▶ What the exercise asks:
Return exactly the lines of the records below, starting at the line that contains "Definition exact (x : Q) : Q := x." and ending at the line that contains "(** ** What the", with both of those lines kept.

▶ Material to process:
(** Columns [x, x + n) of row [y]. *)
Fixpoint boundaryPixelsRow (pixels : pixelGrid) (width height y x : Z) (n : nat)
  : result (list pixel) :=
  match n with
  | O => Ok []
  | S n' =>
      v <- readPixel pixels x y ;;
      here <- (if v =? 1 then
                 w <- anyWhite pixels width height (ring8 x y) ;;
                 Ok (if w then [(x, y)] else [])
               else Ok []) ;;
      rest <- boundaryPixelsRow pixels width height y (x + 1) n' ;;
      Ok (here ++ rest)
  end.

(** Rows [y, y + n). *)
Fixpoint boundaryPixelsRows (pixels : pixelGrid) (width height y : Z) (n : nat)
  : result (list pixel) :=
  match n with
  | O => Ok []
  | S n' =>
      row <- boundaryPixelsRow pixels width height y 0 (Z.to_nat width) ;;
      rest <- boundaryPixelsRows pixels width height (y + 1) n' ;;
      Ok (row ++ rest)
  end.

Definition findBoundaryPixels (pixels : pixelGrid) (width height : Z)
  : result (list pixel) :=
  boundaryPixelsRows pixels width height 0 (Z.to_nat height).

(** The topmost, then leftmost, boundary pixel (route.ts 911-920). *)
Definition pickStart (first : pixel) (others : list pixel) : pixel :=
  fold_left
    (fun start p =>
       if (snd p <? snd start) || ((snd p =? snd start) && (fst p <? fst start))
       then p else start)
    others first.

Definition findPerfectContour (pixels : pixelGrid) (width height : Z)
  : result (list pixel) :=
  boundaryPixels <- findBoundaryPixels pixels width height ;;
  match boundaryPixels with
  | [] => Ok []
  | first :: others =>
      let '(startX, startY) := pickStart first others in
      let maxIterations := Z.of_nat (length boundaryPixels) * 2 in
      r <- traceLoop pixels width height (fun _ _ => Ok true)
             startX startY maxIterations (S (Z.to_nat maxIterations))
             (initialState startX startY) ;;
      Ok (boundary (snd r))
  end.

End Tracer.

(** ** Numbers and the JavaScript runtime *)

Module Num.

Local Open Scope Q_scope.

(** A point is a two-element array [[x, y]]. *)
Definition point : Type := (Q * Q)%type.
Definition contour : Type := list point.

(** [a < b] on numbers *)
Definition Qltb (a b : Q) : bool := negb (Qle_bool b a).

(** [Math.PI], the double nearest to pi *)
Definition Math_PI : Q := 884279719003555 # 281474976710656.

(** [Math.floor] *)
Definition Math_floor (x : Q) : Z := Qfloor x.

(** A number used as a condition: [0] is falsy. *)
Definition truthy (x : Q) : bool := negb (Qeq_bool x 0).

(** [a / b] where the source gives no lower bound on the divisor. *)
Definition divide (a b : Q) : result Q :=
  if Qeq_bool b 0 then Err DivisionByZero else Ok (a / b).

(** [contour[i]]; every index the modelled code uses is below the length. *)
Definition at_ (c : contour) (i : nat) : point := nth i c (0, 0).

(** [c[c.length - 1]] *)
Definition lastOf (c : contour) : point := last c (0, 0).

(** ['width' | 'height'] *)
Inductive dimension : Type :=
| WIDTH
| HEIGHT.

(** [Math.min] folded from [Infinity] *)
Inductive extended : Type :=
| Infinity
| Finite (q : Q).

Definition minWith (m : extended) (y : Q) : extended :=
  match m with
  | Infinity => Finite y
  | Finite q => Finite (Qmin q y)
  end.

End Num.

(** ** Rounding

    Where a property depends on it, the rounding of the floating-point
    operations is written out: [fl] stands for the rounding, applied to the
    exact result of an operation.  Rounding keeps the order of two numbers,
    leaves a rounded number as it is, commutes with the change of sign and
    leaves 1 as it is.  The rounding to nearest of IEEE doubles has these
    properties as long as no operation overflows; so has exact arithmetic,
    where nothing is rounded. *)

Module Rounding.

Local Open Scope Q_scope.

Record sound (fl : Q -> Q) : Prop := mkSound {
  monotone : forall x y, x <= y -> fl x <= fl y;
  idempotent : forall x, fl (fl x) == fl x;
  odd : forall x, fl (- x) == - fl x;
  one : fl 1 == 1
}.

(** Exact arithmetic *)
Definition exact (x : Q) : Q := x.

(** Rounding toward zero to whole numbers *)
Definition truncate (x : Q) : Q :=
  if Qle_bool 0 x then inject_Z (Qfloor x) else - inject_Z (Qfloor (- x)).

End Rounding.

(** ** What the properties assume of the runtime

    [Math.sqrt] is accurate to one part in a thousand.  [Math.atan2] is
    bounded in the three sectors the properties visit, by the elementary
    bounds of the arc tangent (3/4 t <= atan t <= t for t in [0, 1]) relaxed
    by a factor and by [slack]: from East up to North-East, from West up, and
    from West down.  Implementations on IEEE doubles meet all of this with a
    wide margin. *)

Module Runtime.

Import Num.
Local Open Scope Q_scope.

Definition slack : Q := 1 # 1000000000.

---

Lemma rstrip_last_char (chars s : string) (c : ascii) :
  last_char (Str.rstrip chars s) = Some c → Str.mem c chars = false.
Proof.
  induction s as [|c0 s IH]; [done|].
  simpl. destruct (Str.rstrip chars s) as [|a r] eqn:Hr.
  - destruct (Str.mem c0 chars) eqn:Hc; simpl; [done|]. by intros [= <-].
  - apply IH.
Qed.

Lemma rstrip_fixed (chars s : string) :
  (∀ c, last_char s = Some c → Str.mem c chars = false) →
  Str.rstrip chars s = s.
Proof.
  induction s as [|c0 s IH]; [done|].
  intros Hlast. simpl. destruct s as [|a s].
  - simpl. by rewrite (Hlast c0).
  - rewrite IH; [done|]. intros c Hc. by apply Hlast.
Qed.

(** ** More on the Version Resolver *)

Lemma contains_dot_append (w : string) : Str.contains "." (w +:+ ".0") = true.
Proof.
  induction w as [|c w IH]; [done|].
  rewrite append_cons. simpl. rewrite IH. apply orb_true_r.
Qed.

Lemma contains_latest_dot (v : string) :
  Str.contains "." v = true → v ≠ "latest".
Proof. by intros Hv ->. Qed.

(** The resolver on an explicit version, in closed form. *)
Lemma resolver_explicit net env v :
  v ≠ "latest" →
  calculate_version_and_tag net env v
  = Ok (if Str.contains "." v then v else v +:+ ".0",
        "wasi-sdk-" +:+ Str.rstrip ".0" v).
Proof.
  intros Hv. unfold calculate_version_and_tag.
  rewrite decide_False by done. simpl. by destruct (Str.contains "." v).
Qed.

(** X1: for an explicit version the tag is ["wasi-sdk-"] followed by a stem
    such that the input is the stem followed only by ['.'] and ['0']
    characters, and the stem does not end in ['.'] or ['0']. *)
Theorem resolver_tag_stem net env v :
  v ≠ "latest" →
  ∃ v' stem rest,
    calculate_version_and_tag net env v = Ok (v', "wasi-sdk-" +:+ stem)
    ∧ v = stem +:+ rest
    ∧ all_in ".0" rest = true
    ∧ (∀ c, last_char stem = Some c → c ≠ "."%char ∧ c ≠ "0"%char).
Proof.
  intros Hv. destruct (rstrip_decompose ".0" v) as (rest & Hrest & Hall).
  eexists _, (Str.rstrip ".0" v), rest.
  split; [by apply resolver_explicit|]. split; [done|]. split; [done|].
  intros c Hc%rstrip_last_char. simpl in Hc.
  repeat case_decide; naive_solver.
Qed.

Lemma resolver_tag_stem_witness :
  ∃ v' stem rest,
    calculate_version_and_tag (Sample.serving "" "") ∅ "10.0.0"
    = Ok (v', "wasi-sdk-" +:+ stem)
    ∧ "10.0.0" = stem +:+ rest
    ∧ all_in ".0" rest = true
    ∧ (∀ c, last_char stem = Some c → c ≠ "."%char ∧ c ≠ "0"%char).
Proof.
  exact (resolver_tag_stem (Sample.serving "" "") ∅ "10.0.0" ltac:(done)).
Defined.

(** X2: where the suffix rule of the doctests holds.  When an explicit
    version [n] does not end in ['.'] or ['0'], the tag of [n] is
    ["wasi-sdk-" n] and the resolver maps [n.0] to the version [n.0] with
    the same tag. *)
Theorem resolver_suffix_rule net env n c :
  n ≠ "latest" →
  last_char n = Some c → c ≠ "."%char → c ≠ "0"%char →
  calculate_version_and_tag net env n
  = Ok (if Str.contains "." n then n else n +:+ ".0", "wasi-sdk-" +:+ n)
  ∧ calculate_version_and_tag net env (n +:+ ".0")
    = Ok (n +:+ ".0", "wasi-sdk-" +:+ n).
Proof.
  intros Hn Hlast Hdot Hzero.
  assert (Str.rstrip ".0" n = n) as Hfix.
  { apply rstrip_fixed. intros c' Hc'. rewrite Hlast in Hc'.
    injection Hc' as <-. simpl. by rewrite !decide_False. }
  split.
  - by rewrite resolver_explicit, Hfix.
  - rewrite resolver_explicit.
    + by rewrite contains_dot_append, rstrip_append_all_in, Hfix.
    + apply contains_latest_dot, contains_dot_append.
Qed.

▶ Output below:
Definition exact (x : Q) : Q := x.

(** Rounding toward zero to whole numbers *)
Definition truncate (x : Q) : Q :=
  if Qle_bool 0 x then inject_Z (Qfloor x) else - inject_Z (Qfloor (- x)).

End Rounding.

(** ** What the properties assume of the runtime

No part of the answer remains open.